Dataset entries
◇ ◇ ◇ ◇

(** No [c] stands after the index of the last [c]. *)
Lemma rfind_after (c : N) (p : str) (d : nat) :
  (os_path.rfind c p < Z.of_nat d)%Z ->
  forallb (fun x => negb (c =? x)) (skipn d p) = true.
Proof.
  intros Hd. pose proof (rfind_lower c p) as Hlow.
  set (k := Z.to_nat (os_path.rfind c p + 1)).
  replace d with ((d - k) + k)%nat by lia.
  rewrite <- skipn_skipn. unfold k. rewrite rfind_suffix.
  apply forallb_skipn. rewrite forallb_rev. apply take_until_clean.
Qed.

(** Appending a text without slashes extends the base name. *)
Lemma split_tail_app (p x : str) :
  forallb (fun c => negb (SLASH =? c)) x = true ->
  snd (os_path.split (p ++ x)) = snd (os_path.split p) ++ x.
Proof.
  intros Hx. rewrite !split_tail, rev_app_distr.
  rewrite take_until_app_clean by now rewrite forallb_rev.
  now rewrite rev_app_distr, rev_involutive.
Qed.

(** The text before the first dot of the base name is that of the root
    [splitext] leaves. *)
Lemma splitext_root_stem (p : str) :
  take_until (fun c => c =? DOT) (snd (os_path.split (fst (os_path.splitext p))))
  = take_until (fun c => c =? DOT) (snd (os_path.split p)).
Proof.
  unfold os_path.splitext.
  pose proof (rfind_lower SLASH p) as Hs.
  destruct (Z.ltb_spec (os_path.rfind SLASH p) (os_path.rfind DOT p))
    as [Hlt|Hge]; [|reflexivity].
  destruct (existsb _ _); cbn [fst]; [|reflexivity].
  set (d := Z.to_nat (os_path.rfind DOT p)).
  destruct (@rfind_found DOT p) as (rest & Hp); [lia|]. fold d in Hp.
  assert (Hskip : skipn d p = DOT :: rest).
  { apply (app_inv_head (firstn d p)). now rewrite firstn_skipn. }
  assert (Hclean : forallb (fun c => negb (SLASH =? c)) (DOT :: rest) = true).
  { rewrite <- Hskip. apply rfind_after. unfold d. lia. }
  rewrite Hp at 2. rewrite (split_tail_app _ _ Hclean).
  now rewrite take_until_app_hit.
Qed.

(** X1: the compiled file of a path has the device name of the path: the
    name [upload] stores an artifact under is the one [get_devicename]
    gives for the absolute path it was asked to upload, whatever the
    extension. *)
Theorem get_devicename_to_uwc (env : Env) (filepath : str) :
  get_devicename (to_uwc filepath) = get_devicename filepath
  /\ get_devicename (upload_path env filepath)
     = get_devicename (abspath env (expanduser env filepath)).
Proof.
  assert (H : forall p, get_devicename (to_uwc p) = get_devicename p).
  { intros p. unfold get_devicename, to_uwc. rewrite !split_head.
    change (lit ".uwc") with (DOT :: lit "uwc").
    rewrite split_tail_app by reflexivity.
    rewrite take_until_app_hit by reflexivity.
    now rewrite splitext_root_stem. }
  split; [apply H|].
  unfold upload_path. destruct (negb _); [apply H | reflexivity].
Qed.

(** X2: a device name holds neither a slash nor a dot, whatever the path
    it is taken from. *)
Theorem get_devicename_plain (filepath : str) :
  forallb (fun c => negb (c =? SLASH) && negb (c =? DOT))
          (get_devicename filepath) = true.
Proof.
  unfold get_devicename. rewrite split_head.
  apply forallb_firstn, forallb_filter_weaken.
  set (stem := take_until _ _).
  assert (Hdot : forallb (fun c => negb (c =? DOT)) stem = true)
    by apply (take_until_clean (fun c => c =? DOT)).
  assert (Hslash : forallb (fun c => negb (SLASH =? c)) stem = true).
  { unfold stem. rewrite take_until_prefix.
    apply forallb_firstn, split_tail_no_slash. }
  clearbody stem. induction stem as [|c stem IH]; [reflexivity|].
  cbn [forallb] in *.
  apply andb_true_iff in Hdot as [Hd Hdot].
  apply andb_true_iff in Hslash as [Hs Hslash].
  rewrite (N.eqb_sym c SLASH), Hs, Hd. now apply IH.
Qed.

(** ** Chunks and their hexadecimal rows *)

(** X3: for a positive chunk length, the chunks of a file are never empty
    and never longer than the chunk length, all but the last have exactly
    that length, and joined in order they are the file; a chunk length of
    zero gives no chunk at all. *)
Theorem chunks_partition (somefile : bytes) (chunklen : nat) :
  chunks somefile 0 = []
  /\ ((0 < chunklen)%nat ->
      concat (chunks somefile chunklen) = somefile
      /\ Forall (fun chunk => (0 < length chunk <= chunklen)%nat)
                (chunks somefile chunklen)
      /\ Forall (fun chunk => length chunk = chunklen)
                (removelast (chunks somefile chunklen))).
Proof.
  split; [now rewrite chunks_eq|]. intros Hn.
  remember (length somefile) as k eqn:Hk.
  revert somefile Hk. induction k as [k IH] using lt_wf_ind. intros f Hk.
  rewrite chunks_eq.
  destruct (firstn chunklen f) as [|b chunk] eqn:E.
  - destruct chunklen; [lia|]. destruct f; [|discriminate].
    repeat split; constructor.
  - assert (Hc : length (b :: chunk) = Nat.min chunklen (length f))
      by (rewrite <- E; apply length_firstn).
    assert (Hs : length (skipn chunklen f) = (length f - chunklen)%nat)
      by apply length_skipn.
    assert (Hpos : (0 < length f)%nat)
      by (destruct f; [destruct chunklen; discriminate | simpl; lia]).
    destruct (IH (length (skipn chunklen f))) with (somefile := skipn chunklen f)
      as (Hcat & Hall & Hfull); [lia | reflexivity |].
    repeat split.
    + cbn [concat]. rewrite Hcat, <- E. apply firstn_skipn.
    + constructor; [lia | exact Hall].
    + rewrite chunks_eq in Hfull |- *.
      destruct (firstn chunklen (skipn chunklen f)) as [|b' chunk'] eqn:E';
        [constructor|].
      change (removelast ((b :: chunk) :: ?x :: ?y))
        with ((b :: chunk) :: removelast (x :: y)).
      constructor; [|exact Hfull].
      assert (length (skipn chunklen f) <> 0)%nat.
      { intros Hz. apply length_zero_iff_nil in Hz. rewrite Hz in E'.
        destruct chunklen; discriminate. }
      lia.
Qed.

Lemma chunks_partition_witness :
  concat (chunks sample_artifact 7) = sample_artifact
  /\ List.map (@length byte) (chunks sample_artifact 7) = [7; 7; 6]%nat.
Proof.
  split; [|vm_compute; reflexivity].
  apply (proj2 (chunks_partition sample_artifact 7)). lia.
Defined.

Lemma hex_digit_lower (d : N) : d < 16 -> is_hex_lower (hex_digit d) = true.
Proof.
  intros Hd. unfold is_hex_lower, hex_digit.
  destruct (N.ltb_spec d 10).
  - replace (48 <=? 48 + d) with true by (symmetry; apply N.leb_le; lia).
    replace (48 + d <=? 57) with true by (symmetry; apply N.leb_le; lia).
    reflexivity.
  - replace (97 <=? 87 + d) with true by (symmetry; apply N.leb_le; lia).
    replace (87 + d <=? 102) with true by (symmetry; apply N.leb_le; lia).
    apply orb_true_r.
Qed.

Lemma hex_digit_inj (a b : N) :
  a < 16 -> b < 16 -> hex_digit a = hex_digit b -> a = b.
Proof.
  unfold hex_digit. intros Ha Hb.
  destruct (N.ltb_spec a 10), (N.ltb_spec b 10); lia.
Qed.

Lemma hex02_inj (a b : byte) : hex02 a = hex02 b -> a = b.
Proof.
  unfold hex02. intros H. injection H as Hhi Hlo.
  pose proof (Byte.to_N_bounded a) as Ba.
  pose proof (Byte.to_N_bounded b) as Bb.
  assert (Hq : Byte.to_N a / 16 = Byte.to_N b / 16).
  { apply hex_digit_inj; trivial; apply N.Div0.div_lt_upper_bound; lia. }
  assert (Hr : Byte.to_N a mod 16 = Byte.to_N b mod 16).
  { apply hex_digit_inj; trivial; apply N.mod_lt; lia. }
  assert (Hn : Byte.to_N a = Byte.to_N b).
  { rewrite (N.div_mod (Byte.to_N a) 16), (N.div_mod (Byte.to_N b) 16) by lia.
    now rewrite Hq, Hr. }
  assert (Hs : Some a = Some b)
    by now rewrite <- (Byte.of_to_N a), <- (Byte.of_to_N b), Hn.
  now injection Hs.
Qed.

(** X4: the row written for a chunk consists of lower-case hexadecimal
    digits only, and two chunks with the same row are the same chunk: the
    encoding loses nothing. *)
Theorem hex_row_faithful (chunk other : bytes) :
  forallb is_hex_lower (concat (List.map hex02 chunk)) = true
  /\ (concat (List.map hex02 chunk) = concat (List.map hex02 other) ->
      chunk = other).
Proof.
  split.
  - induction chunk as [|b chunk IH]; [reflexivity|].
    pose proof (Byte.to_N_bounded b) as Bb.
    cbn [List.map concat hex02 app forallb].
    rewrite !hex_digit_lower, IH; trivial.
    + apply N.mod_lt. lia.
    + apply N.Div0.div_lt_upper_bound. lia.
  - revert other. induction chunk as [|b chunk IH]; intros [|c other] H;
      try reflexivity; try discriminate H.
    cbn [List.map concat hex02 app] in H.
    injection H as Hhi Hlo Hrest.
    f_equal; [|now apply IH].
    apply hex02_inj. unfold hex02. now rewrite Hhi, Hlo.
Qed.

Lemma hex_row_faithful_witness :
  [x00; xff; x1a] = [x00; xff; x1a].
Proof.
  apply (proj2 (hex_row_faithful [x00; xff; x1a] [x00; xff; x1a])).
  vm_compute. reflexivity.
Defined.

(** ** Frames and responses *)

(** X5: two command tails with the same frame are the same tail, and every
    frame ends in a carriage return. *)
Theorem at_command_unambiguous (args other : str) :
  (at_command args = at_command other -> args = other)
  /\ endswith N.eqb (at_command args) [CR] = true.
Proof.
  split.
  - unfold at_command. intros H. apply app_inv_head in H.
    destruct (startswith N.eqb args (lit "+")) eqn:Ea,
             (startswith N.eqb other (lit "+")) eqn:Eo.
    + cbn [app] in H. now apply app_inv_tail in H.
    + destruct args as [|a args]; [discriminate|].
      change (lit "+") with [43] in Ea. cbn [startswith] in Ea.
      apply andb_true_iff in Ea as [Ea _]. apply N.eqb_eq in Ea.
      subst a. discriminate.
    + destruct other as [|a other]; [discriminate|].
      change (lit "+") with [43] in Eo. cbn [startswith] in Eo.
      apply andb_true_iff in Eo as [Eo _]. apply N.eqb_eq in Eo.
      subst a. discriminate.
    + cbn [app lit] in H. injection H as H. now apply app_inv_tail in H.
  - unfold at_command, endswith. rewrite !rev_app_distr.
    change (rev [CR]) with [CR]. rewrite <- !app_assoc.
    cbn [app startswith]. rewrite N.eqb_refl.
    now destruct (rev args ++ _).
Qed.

◇ ◇ ◇ ◇

§ **What is being asked**: Retype exactly, and only, the lines above from the one where "assert (Hs : Some a = Some b)" occurs up to and including the one where "- revert other." occurs.

§ **Completed task**:
  assert (Hs : Some a = Some b)
    by now rewrite <- (Byte.of_to_N a), <- (Byte.of_to_N b), Hn.
  now injection Hs.
Qed.

(** X4: the row written for a chunk consists of lower-case hexadecimal
    digits only, and two chunks with the same row are the same chunk: the
    encoding loses nothing. *)
Theorem hex_row_faithful (chunk other : bytes) :
  forallb is_hex_lower (concat (List.map hex02 chunk)) = true
  /\ (concat (List.map hex02 chunk) = concat (List.map hex02 other) ->
      chunk = other).
Proof.
  split.
  - induction chunk as [|b chunk IH]; [reflexivity|].
    pose proof (Byte.to_N_bounded b) as Bb.
    cbn [List.map concat hex02 app forallb].
    rewrite !hex_digit_lower, IH; trivial.
    + apply N.mod_lt. lia.
    + apply N.Div0.div_lt_upper_bound. lia.
  - revert other. induction chunk as [|b chunk IH]; intros [|c other] H;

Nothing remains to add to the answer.